Мы с Филипповым курим. Косенко греется на солнышке и, сидя на футляре от камеры, подбрасывает вверх, а потом ловит маленькие камешки. Ильичев у пульта. Бесчетнов грызет травинку. Объясняем, что мы — киногруппа.

— Никаких киногрупп! Здесь я отвечаю за все — всем в укрытие!
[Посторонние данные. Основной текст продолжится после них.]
(** X3.  A factor of admissible length occurs in the bag as many times as
    there are positions of the text at which it starts; any other list
    does not occur. *)
Theorem bag_of_factors_from_text_count_occ text max_factor_length factor :
  count_occ (decide_rel (=))
    (bag_of_factors_from_text text max_factor_length) factor
  = if decide (1 ≤ length factor
               ∧ (Z.of_nat (length factor)
                  ≤ default (Z.of_nat (length text)) max_factor_length)%Z)
    then length (filter (λ start,
                           start + length factor ≤ length text
                           ∧ take (length factor) (drop start text) = factor)
                   (seq 0 (length text)))
    else 0%nat.
Proof.
  rewrite bag_of_factors_from_text_by_length, count_occ_bind_sum.
  set (m := default _ _).
  erewrite list_fmap_ext; cycle 1.
  { intros i start _. apply count_occ_by_length; [apply NoDup_seq|].
    intros k Hk%elem_of_seq. rewrite length_take, length_drop. lia. }
  rewrite sum_list_indicator. case_decide as Hf.
  - f_equal. apply filter_ext_elem_of.
    intros start Hstart%elem_of_seq. rewrite elem_of_seq. split.
    + intros [? ?]. split; [lia|done].
    + intros [? ?]. split; [lia|done].
  - rewrite (filter_ext_elem_of _ (λ _, False)); [by induction (seq 0 (length text))|].
    intros start Hstart%elem_of_seq. rewrite elem_of_seq. lia.
Qed.

End Multiplicity.

End FactorsFacts.

Lemma lower_idemp letter : lower (lower letter) = lower letter.
Proof. by destruct letter as [[] [] [] [] [] [] [] []]. Qed.

Lemma lower_space : lower " "%char = " "%char.
Proof. done. Qed.

Lemma clean_letter_idemp letter alphabet :
  clean_letter (clean_letter letter alphabet) alphabet
  = clean_letter letter alphabet.
Proof.
  unfold clean_letter. destruct (decide (lower letter ∈ alphabet)) as [Hin|Hin].
  - rewrite lower_idemp. by rewrite decide_True.
  - rewrite lower_space. by case_decide.
Qed.

(** X4.  Cleaning a cleaned text changes nothing. *)
Theorem clean_text_idemp text alphabet :
  clean_text (clean_text text alphabet) alphabet = clean_text text alphabet.
Proof.
  unfold clean_text. rewrite <-list_fmap_compose.
  apply list_fmap_ext. intros _ letter _. apply clean_letter_idemp.
Qed.

(** X5.  For a text and an alphabet of code points below 256: every
    factor of the cleaned text is non-empty, no longer than the text, and
    made of letters of the alphabet and spaces only. *)
Theorem text_to_bag_letters text alphabet max_factor_length factor :
  factor ∈ bag_of_factors_from_text (clean_text text alphabet)
             max_factor_length →
  factor ≠ []
  ∧ length factor ≤ length text
  ∧ Forall (λ letter, letter ∈ alphabet ∨ letter = " "%char) factor.
Proof.
  rewrite bag_of_factors_from_text_by_length, list_elem_of_bind.
  intros (start & Hfactor & Hstart%elem_of_seq).
  apply list_elem_of_fmap in Hfactor as (k & -> & Hk%elem_of_seq).
  unfold clean_text in *. rewrite length_fmap in *. split_and!.
  - intros Hnil%(f_equal length).
    rewrite length_take, length_drop, length_fmap in Hnil. simpl in Hnil. lia.
  - rewrite length_take. lia.
  - apply Forall_take, Forall_drop, Forall_fmap, Forall_forall.
    intros letter _. simpl. unfold clean_letter. case_decide; auto.
Qed.

(** X6.  For a text and an alphabet of code points below 256, cleaning
    ignores case: the text and its lowercase, taken character by
    character, have the same cleaned text. *)
Theorem clean_text_ignores_case text alphabet :
  clean_text (lower <$> text) alphabet = clean_text text alphabet.
Proof.
  unfold clean_text. rewrite <-list_fmap_compose.
  apply list_fmap_ext. intros _ letter _. simpl.
  unfold clean_letter. by rewrite lower_idemp.
Qed.

(** X7.  When no letter of the alphabet is changed by [lower], the texts
    that cleaning leaves unchanged are exactly those made of letters of
    the alphabet and spaces. *)
Theorem clean_text_fixed text alphabet :
  Forall (λ letter, lower letter = letter) alphabet →
  clean_text text alphabet = text
  ↔ Forall (λ letter, letter ∈ alphabet ∨ letter = " "%char) text.
Proof.
  intros Hlower. rewrite Forall_forall in Hlower.
  unfold clean_text. induction text as [|letter text IH]; [done|].
  rewrite fmap_cons, Forall_cons, <-IH. split.
  - intros [= Hletter Htext]. split; [|done].
    unfold clean_letter in Hletter. case_decide as Hin; [|by right].
    left. by rewrite Hletter in Hin.
  - intros [Hletter ->]. f_equal. unfold clean_letter.
    destruct Hletter as [Hin| ->].
    + rewrite (Hlower _ Hin). by rewrite decide_True.
    + rewrite lower_space. by case_decide.
Qed.
Lemma tcp_hello_acknowledged_witness :
  (py_get hello_envelope (lit "cmd") PNone = PStr (lit "hello") /\
   writable (tcp_sock_of demo_bridge 3%nat) = true /\
   closed (tcp_sock_of demo_bridge 3%nat) = false) /\
  exists b',
    tcp_dispatch 3%nat (PDict hello_envelope) demo_bridge = Continue b' /\
    tcp_identities b' !! 3%nat
    = Some (Identity (PStr (lit "p3")) (PStr (lit "PluginC"))) /\
    sent (tcp_sock_of b' 3%nat) = framed (json_bytes hello_ack_text) /\
    loop_tasks b' = [hello_ack (PStr (lit "p3")) (PStr (lit "PluginC"))] /\
    outbox (web_sock_of
              (web_socks (broadcast (hello_ack (PStr (lit "p3")) (PStr (lit "PluginC"))) b'))
              10%nat)
    = [json_lit hello_ack_text].
Proof.
  split; [repeat split|].
  assert (Hlen : Z.of_nat (length (utf8_encode (json_dumps
                     (PDict [ (lit "cmd", PStr (lit "acknowledge"));
                              (lit "ack", PStr (lit "hello"));
                              (lit "id", py_get hello_envelope (lit "id") (PStr (lit "")));
                              (lit "name", py_get hello_envelope (lit "name") (PStr (lit ""))) ]))))
                 < 2 ^ 32)
    by (vm_compute; reflexivity).
  assert (Hpi : shows (py_get hello_envelope (lit "id") (PStr (lit ""))))
    by (vm_compute; reflexivity).
  assert (Hpn : shows (py_get hello_envelope (lit "name") (PStr (lit ""))))
    by (vm_compute; reflexivity).
  destruct (tcp_hello_acknowledged 3%nat hello_envelope demo_bridge
              eq_refl Hpi Hpn eq_refl eq_refl Hlen)
    as (b' & Hd & Hi & Hsent & Hq & Hc & Hw & Hb).
  exists b'. split; [exact Hd|]. split; [exact Hi|]. split; [|split].
  - rewrite Hsent. vm_compute. reflexivity.
  - exact Hq.
  - assert (Hin : 10%nat ∈ ws_clients b') by (rewrite Hc; vm_compute; reflexivity).
    assert (Ho : ws_open (web_sock_of (web_socks b') 10%nat) = true)
      by (rewrite Hw; reflexivity).
    etransitivity; [exact (Hb 10%nat Hin Ho)|].
    rewrite Hw. vm_compute. reflexivity.
Defined.

Lemma hello_unprintable_not_acknowledged_witness :
  (utf8_decode (json_bytes surrogate_hello_text) ≫= json_loads
   = Some (PDict surrogate_hello) /\
   py_get surrogate_hello (lit "cmd") PNone = PStr (lit "hello")) /\
  exists b',
    tcp_dispatch 3%nat (PDict surrogate_hello) demo_bridge
    = Propagate UnicodeEncodeError b' /\
    tcp_socks b' = tcp_socks demo_bridge /\
    loop_tasks b' = [].
Proof.
  split; [split; [vm_compute; reflexivity|reflexivity]|].
  assert (Hp : printable (py_str (py_get surrogate_hello (lit "id")
                                    (PStr (lit ""))))
               && printable (py_str (py_get surrogate_hello (lit "name")
                                       (PStr (lit "")))) = false)
    by (vm_compute; reflexivity).
  destruct (hello_unprintable_not_acknowledged 3%nat surrogate_hello
              demo_bridge eq_refl Hp) as (b' & Hd & _ & Hs & Hq & _).
  exists b'. split; [exact Hd|]. split; [exact Hs|exact Hq].
Defined.

(** That hello arriving as a frame: the handler ends with the exception of
    [print]; the connection got no acknowledgement, no browser will get
    one, and the connection is closed and forgotten. *)
Example surrogate_hello_then_close :
  let r := handle_tcp_client 3%nat [framed (json_bytes surrogate_hello_text)]
             demo_bridge in
  snd r = Some UnicodeEncodeError /\
  sent (tcp_sock_of (fst r) 3%nat) = [] /\
  closed (tcp_sock_of (fst r) 3%nat) = true /\
  tcp_identities (fst r) !! 3%nat = None /\
  loop_tasks (fst r) = [] /\
  web_socks (fst r) = web_socks demo_bridge.
Proof.
  cbv zeta. repeat split; vm_compute; reflexivity.
Qed.

(** The same hello arriving as a frame in two segments, then the peer
    closing: the acknowledgement is sent and scheduled for broadcast, the
    handler removes the connection again when it ends, and the event loop
    then delivers the acknowledgement to the browser. *)
Example hello_then_close :
  let frame := framed (json_bytes "{'cmd':'hello','id':'p3','name':'PluginC'}") in
  let r := handle_tcp_client 3%nat [take 10 frame; drop 10 frame] demo_bridge in
  snd r = None /\
  sent (tcp_sock_of (fst r) 3%nat) = framed (json_bytes hello_ack_text) /\
  closed (tcp_sock_of (fst r) 3%nat) = true /\
  tcp_clients (fst r) = {[ 1%nat; 2%nat ]} /\
  tcp_identities (fst r) !! 3%nat = None /\
  loop_tasks (fst r) = [hello_ack (PStr (lit "p3")) (PStr (lit "PluginC"))] /\
  outbox (web_sock_of (web_socks (run_loop_task (fst r))) 10%nat)
  = [json_lit hello_ack_text].
Proof.
  cbv zeta. repeat split; vm_compute; reflexivity.
Qed.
У меня в кармане лежит письменное разрешение работать именно здесь. Как чувствовали — запаслись на всякий случай. Лучшей съемочной точки не найти, и отсюда мы не уйдем. Но уж больно грозный проверяющий попался. Молча достаю блокнот и пишу:

«Расписка

На съемочной точке находимся добровольно. В случае нашей смерти никого не винить. Уйти с точки отказались, несмотря на предупреждение.

12 апреля 1961 года.

Суворов».

Отдаю расписку проверяющему, а он ее не берет. Тогда показываю разрешение. Проверяющий уже другим голосом:

— А что же вы сразу-то? Ладно, все в порядке.

Старт!

Силой газовой струи выметены гигантские клубы пыли и дыма. Как гриб они вспучиваются в стороны и вверх, стремясь закрыть ракету, но не успевают. Сегодня старт ракеты идет не так, как обычно. И первый отблеск пламени поярче, и клубы дыма от сгоревшего топлива поднялись повыше, и звуковой удар посильней. Мы почувствовали даже жар воздуха от ракетных двигателей.

Ракета уже в воздухе, поднимается все выше и выше. Я веду панораму, а в голове один вопрос: А сам полетел бы?